═══ Exercise data ═══

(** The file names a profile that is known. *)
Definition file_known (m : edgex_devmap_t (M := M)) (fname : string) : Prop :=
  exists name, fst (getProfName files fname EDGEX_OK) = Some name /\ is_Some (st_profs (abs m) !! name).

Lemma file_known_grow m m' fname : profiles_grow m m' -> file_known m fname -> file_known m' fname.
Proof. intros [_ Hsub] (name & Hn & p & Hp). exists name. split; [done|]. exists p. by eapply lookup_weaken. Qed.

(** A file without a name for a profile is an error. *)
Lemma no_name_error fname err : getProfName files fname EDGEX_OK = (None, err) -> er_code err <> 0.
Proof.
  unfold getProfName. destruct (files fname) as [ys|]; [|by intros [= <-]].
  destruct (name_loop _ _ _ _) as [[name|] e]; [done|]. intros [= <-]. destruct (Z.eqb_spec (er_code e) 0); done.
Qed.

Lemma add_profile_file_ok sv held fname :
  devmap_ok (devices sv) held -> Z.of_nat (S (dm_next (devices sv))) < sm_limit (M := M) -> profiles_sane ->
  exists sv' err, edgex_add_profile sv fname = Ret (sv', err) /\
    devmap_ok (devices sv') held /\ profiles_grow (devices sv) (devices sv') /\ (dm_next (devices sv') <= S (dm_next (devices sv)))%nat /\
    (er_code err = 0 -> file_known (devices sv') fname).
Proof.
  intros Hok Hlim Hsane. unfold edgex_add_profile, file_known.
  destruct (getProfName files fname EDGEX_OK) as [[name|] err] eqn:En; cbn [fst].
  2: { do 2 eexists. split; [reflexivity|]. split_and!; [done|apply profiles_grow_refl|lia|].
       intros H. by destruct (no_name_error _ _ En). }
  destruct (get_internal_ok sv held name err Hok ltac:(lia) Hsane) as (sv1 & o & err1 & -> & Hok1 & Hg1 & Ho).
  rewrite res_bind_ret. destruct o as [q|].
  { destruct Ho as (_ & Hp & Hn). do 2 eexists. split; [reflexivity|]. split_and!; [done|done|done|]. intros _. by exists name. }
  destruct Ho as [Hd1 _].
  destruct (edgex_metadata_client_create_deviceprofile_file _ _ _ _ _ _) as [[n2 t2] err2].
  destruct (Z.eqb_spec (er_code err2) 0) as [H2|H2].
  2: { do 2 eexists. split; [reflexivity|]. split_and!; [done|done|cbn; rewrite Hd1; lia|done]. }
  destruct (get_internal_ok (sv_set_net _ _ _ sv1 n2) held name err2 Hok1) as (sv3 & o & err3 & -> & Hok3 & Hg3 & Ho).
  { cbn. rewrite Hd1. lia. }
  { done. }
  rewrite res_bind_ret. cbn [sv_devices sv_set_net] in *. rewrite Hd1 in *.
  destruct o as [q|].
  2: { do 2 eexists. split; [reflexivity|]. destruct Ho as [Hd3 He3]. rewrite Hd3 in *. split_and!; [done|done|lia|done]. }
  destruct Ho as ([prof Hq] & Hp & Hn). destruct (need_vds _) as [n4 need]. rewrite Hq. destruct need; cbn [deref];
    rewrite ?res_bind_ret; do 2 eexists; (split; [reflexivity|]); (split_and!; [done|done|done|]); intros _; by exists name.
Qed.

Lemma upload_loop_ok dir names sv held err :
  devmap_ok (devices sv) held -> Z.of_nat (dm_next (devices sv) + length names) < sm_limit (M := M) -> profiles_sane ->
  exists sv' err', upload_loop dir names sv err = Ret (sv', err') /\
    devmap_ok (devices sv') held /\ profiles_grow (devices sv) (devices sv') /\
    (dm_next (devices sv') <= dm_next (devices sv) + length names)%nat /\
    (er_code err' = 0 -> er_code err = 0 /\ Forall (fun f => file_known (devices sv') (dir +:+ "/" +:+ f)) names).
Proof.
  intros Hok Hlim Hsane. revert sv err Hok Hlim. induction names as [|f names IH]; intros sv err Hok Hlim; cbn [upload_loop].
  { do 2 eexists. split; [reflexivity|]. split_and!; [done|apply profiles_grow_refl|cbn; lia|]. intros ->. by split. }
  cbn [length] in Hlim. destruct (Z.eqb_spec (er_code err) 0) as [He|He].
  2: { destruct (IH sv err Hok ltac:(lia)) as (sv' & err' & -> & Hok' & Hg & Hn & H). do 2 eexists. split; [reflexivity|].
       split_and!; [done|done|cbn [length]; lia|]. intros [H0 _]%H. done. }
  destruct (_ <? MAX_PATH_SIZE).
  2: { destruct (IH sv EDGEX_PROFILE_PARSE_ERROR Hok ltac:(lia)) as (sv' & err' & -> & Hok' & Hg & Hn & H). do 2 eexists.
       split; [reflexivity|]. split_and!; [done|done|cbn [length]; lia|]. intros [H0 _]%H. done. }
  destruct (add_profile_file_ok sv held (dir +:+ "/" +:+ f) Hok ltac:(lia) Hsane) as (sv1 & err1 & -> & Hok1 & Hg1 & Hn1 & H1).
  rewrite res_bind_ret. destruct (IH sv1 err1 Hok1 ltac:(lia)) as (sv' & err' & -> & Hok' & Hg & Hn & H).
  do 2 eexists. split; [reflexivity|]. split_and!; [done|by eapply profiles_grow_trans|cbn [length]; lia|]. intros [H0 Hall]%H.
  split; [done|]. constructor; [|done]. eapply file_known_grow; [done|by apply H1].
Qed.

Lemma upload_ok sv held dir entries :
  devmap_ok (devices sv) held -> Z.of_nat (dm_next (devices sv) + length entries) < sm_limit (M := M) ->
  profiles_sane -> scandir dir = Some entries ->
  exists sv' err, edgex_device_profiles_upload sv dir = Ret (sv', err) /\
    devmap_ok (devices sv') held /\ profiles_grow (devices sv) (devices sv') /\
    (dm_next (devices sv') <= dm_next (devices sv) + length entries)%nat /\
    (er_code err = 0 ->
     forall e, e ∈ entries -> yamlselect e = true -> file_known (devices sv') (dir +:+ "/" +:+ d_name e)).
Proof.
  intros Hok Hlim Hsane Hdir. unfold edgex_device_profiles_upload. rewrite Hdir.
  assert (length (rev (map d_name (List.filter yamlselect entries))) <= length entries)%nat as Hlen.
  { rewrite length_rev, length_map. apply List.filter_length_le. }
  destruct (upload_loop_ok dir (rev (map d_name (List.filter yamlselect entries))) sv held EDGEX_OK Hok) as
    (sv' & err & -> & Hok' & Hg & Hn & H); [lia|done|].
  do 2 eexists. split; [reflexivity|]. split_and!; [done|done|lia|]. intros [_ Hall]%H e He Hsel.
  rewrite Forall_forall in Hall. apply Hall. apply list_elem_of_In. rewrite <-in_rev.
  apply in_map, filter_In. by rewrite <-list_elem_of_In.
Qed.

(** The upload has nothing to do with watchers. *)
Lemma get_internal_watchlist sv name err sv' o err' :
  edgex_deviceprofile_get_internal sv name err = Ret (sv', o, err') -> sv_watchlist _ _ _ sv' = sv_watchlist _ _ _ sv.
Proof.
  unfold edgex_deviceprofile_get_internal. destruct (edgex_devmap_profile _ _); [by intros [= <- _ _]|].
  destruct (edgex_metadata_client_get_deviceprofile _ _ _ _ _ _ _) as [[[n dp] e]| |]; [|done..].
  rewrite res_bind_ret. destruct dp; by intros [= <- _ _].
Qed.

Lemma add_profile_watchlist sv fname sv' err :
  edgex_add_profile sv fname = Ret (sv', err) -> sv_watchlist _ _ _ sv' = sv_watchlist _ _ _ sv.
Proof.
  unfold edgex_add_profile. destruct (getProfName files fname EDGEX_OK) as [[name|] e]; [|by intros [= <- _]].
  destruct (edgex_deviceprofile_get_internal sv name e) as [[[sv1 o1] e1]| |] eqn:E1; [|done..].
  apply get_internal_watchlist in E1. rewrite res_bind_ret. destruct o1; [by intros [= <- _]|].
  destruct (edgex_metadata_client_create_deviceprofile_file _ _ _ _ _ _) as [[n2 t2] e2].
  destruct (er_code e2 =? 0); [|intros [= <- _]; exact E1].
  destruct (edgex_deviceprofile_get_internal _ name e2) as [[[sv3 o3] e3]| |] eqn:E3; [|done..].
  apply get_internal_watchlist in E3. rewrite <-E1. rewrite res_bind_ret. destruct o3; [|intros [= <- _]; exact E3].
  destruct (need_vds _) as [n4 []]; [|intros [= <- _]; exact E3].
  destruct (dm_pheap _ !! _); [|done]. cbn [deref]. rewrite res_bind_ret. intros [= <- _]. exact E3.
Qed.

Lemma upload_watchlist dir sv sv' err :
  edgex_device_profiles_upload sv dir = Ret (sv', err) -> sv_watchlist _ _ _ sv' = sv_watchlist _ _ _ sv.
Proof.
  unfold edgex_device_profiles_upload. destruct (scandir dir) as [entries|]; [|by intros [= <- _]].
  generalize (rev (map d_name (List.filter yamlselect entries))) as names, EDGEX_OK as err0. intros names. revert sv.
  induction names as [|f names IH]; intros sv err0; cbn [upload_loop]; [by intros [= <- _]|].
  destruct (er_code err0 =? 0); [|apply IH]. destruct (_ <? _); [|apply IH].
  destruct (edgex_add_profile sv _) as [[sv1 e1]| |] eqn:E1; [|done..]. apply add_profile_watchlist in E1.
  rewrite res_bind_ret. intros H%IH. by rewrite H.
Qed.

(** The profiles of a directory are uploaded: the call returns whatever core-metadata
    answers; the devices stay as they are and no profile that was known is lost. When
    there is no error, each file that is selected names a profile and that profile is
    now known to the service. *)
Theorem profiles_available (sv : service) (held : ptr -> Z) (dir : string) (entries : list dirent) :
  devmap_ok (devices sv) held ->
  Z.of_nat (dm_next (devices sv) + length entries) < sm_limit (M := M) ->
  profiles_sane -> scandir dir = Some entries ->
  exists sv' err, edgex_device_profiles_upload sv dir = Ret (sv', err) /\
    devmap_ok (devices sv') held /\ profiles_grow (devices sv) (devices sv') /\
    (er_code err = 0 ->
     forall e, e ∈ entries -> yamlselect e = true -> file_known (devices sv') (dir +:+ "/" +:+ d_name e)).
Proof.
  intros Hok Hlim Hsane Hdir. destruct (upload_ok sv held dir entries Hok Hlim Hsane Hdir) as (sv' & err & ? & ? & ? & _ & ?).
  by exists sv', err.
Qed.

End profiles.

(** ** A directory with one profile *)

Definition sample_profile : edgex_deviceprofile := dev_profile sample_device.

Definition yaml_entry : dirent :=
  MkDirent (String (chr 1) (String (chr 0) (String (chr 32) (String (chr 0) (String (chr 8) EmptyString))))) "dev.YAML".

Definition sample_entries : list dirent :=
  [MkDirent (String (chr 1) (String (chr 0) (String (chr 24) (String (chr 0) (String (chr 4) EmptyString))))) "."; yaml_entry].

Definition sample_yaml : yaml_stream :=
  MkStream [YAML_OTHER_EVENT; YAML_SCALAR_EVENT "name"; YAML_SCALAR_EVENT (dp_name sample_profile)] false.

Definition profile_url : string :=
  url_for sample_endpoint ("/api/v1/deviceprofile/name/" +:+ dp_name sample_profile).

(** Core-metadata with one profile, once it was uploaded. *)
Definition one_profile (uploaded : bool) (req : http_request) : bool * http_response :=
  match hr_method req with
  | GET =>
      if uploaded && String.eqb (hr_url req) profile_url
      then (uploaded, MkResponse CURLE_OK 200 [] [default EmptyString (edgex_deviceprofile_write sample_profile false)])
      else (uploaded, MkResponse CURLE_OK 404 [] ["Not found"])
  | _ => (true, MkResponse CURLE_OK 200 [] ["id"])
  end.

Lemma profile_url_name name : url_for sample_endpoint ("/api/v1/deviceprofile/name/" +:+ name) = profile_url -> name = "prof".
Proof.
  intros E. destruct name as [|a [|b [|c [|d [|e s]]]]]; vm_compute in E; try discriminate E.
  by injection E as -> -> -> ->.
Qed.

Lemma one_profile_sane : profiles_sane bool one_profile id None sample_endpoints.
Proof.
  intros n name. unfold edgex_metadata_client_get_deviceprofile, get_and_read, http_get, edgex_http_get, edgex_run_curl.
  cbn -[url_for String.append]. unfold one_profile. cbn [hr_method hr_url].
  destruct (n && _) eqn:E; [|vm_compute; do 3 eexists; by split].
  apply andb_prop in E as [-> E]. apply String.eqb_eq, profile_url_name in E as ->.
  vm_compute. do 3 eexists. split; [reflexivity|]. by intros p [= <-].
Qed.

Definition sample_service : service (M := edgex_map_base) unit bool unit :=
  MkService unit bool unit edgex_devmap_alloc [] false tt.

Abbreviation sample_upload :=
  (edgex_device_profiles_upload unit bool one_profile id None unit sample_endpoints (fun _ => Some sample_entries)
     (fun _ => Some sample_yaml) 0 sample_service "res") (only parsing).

═══
═══ Exercise data ═══

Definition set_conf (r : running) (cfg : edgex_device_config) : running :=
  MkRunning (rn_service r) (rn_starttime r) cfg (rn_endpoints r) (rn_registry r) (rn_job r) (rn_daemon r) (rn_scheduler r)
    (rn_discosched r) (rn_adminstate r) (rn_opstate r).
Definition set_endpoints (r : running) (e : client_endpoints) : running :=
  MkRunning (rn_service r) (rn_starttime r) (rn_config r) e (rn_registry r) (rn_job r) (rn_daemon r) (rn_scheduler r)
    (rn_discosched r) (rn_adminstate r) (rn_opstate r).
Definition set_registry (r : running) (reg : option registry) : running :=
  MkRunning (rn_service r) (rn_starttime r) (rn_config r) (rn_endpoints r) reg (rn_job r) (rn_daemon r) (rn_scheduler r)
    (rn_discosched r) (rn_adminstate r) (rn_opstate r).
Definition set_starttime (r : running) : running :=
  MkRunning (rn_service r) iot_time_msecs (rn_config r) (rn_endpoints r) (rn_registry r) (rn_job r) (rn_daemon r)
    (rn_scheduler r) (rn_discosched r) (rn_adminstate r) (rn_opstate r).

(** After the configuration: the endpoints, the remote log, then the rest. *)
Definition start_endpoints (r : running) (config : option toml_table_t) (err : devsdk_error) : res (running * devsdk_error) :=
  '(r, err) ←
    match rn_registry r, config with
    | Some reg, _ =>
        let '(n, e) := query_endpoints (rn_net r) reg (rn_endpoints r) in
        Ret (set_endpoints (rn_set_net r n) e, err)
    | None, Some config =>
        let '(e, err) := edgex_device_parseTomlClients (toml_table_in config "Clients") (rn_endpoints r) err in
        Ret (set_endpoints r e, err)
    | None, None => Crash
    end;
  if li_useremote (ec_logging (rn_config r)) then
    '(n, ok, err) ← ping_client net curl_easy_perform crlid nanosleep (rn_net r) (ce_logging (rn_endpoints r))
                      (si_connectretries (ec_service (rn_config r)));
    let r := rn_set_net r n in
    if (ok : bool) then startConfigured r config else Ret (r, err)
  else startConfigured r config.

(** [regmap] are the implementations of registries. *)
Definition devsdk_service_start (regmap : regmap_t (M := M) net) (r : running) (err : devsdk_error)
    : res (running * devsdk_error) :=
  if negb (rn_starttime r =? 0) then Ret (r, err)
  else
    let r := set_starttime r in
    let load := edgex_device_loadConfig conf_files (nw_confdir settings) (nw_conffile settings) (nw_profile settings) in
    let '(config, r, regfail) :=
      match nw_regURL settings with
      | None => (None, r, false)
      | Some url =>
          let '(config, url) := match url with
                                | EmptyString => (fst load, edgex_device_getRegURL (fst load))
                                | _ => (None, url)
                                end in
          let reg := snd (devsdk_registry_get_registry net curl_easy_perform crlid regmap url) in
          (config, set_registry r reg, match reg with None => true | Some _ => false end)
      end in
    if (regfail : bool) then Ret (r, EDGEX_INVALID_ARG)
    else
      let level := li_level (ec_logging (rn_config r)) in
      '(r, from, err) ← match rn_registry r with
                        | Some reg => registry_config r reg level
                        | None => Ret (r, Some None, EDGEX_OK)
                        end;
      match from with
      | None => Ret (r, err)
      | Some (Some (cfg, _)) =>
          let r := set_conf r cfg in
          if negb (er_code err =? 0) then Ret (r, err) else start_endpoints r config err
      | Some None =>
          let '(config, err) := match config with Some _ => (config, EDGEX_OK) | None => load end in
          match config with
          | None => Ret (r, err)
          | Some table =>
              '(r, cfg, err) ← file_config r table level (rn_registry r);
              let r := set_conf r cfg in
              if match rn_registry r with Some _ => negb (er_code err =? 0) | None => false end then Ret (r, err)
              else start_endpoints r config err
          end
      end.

═══

Work to be completed — Using the records above, restate word for word the lines from the one with "Ret (set_endpoints r e, err)" through the one with "(** [regmap] are", both included.

Final answer —
        Ret (set_endpoints r e, err)
    | None, None => Crash
    end;
  if li_useremote (ec_logging (rn_config r)) then
    '(n, ok, err) ← ping_client net curl_easy_perform crlid nanosleep (rn_net r) (ce_logging (rn_endpoints r))
                      (si_connectretries (ec_service (rn_config r)));
    let r := rn_set_net r n in
    if (ok : bool) then startConfigured r config else Ret (r, err)
  else startConfigured r config.

(** [regmap] are the implementations of registries. *)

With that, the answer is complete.